Check every line of the entries for "seen", and copy the lines that hold it.

** Working data follows **

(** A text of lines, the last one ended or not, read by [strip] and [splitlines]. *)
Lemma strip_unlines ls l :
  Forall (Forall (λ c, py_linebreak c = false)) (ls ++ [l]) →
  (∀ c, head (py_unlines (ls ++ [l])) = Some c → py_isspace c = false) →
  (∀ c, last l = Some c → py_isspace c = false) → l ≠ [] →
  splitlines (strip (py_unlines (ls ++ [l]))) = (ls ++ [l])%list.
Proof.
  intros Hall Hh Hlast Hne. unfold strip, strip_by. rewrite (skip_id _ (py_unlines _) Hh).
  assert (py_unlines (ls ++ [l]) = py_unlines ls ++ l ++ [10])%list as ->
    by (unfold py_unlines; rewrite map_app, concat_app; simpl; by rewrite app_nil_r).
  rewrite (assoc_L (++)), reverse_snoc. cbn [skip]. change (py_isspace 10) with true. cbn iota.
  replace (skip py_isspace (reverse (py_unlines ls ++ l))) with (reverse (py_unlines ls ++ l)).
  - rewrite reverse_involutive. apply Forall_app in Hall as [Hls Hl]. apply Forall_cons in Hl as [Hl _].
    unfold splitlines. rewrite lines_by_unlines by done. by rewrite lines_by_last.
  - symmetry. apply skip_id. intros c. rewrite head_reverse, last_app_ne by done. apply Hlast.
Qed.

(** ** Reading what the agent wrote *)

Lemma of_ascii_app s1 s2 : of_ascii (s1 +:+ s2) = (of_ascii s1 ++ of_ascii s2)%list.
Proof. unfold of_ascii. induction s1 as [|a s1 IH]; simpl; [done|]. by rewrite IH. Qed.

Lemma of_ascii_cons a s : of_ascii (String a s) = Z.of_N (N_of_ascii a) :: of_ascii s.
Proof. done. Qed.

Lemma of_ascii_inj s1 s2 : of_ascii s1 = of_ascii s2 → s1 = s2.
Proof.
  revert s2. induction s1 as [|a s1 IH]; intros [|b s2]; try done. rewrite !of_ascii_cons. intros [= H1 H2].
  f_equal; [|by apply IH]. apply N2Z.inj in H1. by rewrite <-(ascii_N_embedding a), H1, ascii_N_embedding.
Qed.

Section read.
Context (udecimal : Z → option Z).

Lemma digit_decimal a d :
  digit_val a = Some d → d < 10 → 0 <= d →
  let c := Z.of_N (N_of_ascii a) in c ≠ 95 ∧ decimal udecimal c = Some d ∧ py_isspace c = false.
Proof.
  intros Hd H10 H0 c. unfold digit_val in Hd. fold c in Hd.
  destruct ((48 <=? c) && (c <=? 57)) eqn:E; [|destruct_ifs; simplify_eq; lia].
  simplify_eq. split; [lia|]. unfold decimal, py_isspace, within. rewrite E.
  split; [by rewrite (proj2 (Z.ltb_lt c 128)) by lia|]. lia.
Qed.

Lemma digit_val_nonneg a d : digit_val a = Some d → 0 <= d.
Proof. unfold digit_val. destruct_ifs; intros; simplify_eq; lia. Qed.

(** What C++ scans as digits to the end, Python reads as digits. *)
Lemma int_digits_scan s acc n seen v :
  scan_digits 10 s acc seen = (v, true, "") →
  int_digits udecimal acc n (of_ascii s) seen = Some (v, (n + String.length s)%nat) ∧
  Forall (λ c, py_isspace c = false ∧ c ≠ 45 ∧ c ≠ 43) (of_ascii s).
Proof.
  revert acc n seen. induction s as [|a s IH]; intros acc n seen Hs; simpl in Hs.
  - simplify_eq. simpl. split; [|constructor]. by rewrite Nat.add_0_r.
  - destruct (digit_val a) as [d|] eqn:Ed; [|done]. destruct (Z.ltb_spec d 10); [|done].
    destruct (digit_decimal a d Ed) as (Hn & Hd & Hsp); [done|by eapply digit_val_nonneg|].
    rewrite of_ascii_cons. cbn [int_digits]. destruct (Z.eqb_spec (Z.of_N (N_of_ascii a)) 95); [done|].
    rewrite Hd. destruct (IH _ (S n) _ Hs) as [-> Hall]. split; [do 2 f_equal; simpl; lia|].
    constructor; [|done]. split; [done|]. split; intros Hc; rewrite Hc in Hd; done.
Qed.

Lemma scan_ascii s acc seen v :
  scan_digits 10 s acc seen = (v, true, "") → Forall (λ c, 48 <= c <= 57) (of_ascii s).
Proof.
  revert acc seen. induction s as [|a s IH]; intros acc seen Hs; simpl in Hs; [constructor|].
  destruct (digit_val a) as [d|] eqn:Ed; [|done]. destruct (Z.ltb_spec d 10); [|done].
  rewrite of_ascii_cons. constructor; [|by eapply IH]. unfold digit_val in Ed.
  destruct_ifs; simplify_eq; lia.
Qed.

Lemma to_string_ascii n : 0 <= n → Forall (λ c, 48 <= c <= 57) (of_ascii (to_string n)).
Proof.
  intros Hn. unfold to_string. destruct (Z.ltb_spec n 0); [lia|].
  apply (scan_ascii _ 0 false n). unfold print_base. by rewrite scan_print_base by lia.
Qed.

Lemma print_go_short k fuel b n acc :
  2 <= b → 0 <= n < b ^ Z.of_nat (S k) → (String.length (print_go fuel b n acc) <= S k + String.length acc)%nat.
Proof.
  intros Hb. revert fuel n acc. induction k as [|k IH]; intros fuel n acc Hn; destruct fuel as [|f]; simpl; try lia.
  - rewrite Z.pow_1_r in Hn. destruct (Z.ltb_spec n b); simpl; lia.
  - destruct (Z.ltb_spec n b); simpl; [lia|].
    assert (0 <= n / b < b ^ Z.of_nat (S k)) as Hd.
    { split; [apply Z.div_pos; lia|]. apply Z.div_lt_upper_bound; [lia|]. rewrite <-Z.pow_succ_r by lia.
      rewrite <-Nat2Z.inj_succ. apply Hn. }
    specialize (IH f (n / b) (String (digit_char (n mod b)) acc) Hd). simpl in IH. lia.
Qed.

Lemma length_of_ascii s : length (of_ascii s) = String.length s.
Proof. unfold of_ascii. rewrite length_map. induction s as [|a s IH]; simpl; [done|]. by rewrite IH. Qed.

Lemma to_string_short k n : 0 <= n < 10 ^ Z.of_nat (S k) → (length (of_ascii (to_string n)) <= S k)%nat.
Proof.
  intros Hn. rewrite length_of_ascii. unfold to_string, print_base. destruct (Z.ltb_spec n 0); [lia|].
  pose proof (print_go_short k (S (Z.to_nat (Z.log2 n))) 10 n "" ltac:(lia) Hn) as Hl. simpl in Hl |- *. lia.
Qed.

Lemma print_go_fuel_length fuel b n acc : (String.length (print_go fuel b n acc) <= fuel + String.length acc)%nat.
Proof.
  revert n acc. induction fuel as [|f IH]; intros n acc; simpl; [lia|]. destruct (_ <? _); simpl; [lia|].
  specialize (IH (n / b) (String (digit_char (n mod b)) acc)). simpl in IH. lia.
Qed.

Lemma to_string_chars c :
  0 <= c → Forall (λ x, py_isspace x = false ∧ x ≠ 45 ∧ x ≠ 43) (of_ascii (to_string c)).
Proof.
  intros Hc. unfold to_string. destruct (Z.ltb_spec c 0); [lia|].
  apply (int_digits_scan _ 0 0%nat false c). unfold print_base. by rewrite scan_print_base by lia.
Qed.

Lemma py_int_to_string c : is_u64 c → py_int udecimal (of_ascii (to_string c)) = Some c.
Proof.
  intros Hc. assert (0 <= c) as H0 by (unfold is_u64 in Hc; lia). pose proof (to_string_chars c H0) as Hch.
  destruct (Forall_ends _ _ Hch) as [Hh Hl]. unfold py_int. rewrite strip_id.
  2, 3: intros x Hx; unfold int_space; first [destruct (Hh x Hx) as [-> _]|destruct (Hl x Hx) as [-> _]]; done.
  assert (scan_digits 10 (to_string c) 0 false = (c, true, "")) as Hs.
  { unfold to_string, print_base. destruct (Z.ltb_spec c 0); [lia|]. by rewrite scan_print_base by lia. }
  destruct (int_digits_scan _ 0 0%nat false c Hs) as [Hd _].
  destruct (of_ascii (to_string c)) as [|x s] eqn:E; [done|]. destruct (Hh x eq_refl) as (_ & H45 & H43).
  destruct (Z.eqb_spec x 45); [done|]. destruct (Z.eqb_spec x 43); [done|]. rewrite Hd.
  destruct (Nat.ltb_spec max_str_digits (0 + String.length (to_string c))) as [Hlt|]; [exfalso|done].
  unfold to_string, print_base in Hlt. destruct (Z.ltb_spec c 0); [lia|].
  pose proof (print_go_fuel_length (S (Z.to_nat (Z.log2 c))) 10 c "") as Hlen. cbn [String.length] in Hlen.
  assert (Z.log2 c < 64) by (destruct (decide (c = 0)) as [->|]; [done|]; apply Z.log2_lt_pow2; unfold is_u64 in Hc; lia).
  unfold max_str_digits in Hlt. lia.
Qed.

** End of Working data **
** Working data follows **

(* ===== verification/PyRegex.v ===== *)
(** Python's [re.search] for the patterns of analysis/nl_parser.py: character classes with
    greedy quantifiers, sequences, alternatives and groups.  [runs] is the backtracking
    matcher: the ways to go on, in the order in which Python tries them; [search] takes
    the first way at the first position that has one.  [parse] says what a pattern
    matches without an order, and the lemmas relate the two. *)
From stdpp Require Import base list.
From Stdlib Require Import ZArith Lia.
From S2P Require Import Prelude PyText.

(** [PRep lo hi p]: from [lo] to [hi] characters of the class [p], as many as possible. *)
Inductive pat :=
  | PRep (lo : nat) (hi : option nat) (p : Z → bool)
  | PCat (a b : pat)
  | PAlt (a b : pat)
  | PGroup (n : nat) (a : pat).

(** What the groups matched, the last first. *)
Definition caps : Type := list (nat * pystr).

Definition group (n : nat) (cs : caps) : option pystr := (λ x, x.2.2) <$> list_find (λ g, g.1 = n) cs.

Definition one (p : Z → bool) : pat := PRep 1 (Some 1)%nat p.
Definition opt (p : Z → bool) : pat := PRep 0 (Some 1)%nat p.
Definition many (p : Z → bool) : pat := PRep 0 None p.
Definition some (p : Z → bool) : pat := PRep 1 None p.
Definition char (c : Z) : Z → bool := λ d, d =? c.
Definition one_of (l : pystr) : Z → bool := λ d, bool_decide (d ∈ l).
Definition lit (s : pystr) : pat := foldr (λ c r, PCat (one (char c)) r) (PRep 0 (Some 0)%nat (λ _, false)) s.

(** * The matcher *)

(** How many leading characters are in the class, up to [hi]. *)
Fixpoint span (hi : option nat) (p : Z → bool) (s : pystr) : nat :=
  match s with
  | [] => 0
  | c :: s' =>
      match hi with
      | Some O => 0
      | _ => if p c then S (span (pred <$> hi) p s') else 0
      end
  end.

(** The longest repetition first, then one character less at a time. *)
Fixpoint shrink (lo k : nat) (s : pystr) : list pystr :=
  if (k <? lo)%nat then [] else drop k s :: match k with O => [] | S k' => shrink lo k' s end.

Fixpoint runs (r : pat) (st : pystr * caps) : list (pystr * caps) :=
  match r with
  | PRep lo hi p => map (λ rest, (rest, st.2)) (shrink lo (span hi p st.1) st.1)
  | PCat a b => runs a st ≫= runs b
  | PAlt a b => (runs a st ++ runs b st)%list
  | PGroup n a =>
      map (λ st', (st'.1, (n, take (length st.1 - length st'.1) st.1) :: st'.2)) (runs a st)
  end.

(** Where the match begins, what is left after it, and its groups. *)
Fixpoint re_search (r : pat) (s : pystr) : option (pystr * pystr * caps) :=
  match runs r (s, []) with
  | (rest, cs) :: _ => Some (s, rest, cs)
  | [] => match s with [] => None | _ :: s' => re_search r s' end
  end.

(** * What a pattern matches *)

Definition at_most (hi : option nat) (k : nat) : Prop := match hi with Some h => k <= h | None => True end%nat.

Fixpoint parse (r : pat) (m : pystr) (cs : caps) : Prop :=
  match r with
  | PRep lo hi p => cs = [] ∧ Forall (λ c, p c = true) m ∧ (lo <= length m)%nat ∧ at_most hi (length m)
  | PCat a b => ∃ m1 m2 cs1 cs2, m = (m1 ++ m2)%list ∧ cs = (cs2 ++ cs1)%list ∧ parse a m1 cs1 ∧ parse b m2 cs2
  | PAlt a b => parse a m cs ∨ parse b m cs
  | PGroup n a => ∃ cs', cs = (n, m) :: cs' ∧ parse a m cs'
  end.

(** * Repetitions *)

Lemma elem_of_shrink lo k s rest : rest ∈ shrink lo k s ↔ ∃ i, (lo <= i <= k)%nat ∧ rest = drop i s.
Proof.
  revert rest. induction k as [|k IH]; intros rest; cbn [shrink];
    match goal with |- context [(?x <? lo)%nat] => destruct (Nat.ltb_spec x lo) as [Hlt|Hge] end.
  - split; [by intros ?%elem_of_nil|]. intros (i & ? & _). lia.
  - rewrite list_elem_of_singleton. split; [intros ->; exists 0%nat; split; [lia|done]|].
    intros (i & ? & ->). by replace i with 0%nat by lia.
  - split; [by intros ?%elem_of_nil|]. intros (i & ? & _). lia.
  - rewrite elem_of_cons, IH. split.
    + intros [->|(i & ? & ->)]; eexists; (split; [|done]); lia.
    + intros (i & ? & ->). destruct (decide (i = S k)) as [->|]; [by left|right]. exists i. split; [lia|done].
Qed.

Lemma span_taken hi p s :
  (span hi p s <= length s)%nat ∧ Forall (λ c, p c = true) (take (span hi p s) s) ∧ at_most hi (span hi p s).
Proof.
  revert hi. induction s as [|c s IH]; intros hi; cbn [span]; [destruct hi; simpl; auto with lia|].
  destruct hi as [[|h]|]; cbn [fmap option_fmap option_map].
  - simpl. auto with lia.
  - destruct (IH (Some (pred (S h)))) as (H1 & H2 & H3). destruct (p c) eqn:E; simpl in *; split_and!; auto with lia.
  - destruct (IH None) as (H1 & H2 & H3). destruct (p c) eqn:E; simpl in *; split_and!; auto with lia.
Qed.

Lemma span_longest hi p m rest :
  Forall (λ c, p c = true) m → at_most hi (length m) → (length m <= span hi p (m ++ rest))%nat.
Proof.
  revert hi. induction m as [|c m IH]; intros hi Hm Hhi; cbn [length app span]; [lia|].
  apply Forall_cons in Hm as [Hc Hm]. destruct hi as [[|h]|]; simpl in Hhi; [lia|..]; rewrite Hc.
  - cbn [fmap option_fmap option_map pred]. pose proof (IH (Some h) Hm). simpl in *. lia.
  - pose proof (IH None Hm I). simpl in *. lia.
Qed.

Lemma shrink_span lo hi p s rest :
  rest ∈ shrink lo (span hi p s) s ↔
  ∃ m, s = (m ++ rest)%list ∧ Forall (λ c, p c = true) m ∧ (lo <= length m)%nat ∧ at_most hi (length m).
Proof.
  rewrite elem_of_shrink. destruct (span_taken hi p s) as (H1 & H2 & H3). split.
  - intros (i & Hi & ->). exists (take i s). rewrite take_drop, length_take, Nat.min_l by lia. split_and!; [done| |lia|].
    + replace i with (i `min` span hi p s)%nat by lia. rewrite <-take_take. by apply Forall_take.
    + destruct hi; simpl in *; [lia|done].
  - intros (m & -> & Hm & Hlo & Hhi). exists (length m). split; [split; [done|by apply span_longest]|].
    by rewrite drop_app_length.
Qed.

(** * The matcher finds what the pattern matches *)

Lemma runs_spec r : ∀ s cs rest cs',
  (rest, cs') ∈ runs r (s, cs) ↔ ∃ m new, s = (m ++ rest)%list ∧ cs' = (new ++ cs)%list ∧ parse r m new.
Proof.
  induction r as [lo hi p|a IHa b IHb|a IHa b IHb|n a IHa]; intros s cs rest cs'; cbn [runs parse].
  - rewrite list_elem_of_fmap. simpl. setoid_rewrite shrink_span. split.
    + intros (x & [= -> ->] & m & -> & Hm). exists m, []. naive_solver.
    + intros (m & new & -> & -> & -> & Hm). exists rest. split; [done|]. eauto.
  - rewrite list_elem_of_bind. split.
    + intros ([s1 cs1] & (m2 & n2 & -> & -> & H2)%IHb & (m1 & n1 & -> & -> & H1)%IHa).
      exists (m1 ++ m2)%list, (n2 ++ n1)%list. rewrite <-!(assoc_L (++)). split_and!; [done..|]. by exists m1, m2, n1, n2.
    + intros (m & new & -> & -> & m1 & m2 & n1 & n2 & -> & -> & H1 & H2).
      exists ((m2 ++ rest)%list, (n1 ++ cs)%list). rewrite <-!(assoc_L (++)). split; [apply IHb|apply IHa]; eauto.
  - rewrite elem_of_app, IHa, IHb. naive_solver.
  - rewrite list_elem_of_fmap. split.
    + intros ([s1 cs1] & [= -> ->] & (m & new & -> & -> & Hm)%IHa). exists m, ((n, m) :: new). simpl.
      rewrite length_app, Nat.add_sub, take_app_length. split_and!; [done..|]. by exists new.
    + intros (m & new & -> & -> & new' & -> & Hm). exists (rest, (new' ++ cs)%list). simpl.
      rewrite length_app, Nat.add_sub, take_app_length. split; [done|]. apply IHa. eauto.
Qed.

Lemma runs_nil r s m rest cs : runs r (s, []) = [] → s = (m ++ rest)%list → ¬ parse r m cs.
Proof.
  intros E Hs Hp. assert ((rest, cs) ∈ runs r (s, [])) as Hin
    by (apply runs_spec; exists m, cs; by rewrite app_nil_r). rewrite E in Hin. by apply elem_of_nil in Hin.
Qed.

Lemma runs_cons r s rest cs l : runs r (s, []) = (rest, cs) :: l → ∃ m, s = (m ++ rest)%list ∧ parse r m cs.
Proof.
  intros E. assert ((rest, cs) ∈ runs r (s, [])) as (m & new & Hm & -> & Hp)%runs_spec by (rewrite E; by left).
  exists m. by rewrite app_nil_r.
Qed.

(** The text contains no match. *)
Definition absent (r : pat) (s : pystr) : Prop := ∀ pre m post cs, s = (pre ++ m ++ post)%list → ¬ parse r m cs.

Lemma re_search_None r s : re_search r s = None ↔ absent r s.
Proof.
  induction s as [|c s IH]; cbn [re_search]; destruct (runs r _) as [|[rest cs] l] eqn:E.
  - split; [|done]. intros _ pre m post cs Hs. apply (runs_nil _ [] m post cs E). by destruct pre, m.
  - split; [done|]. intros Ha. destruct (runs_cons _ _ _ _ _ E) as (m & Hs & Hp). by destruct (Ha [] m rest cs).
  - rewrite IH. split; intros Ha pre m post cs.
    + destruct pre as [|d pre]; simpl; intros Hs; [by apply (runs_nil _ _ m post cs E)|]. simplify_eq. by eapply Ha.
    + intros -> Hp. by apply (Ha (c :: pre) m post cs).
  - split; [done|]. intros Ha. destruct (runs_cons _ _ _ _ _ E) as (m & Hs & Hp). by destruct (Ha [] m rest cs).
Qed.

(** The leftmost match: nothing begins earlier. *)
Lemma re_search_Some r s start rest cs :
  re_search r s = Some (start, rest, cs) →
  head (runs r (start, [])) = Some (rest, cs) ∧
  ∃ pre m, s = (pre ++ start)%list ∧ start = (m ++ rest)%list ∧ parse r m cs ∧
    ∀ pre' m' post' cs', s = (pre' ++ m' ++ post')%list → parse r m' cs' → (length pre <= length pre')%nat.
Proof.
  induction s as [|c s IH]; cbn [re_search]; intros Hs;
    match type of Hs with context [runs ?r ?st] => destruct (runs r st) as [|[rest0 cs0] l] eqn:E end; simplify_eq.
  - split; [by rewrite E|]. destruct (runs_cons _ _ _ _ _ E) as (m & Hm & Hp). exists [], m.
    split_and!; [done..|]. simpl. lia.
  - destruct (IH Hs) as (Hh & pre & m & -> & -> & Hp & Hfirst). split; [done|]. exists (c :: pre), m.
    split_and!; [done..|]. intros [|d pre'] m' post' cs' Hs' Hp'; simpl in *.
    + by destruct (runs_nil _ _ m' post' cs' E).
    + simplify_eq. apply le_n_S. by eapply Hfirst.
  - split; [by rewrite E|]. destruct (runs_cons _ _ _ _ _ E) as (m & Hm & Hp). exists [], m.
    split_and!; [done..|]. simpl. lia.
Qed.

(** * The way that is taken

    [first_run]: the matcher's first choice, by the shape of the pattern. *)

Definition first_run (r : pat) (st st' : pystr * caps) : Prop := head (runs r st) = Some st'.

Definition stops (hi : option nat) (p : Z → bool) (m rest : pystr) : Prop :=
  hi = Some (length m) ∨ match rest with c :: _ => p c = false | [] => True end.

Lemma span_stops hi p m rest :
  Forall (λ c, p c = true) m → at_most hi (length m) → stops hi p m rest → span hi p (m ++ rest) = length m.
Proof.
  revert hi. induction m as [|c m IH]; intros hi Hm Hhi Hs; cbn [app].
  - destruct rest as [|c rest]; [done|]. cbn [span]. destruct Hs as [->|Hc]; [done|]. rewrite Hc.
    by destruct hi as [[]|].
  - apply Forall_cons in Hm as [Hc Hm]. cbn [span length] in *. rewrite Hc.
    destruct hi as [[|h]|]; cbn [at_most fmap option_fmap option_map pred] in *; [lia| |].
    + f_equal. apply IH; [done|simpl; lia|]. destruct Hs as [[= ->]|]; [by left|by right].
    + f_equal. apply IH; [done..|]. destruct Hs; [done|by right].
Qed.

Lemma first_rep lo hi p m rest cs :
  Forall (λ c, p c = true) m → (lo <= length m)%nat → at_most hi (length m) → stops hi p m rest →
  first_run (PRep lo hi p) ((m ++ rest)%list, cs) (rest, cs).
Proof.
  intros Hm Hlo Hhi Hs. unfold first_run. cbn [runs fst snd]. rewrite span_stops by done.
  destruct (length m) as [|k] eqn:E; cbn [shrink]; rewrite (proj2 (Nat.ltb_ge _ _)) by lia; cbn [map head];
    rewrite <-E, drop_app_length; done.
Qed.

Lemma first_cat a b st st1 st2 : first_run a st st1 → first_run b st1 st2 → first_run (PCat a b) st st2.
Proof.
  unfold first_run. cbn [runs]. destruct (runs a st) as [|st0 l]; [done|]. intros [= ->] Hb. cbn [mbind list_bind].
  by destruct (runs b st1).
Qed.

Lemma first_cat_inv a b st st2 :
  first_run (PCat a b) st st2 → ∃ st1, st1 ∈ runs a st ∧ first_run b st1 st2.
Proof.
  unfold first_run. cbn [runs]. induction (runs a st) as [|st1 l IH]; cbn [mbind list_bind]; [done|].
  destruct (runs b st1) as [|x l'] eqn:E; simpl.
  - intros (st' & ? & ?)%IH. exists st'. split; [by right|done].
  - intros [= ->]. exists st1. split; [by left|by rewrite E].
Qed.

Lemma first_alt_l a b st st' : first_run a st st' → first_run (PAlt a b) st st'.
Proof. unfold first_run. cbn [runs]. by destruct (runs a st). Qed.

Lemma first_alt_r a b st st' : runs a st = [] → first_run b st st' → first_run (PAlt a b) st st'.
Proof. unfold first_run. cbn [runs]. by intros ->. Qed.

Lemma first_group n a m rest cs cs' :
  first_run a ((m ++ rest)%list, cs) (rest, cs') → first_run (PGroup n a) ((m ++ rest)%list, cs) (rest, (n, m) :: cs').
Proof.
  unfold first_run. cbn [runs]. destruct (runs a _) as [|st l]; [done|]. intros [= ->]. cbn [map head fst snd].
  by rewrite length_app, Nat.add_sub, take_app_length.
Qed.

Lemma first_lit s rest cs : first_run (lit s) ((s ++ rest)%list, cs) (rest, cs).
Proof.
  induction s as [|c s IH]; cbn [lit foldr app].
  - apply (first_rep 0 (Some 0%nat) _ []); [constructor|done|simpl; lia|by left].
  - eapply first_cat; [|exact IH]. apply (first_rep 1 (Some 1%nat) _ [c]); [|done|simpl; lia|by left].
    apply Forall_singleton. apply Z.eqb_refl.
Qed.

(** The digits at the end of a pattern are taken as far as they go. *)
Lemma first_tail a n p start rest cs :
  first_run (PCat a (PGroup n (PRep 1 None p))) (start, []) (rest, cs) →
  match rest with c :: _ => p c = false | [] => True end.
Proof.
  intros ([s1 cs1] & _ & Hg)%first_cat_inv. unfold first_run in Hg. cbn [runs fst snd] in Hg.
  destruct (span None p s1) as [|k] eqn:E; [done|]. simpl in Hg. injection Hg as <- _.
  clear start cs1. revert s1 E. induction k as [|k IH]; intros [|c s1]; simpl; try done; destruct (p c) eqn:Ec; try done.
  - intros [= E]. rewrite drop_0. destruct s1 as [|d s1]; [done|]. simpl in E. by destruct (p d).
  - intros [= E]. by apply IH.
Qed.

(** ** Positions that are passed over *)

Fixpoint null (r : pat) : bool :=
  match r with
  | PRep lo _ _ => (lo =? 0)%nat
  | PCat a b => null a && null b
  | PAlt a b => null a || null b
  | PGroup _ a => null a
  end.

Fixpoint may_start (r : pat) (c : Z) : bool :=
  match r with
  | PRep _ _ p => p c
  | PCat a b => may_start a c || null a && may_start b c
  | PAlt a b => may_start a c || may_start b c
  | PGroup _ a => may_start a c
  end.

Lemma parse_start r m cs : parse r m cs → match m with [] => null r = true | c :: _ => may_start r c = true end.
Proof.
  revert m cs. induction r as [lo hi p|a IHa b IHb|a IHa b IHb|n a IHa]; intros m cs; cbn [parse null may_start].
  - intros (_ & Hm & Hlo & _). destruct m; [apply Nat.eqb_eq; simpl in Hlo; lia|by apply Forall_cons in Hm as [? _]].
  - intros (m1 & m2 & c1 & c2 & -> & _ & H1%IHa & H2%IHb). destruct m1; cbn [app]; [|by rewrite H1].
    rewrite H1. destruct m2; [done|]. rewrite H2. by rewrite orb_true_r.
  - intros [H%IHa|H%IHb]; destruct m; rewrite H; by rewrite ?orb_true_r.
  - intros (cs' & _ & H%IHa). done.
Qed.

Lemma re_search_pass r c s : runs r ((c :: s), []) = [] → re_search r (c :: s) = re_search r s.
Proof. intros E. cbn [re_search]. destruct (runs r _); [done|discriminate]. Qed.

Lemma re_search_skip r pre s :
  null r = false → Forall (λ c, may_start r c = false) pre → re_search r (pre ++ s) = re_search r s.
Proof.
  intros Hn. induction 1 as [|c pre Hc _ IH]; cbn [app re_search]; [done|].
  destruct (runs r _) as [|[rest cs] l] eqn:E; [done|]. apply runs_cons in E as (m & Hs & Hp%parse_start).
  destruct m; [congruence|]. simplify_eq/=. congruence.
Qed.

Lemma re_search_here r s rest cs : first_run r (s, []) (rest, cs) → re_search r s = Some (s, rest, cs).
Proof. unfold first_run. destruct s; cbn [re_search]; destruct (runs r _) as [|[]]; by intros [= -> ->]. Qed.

** End of Working data **
** Working data follows **

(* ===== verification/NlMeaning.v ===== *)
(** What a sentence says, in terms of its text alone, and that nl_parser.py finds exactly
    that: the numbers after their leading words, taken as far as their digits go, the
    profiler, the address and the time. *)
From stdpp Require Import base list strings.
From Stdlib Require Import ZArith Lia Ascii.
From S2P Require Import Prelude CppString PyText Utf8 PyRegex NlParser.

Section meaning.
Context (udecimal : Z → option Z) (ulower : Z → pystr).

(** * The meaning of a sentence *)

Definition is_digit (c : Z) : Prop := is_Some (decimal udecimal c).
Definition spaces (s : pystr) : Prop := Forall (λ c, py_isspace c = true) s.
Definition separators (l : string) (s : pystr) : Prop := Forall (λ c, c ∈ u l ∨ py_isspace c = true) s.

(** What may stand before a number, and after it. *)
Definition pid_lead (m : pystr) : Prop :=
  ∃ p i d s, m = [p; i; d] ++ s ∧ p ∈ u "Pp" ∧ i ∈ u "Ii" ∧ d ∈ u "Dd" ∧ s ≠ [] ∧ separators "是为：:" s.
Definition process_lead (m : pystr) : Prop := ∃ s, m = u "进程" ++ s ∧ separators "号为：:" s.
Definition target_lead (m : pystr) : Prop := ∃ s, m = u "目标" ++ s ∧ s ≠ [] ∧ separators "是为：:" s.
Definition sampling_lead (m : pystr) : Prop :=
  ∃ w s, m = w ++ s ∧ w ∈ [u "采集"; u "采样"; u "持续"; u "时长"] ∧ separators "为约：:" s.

** End of Working data **

▸ **Answer box**:
Lemma int_digits_scan s acc n seen v :
  scan_digits 10 s acc seen = (v, true, "") →
  int_digits udecimal acc n (of_ascii s) seen = Some (v, (n + String.length s)%nat) ∧
  revert acc n seen. induction s as [|a s IH]; intros acc n seen Hs; simpl in Hs.
Lemma scan_ascii s acc seen v :
  scan_digits 10 s acc seen = (v, true, "") → Forall (λ c, 48 <= c <= 57) (of_ascii s).
  revert acc seen. induction s as [|a s IH]; intros acc seen Hs; simpl in Hs; [constructor|].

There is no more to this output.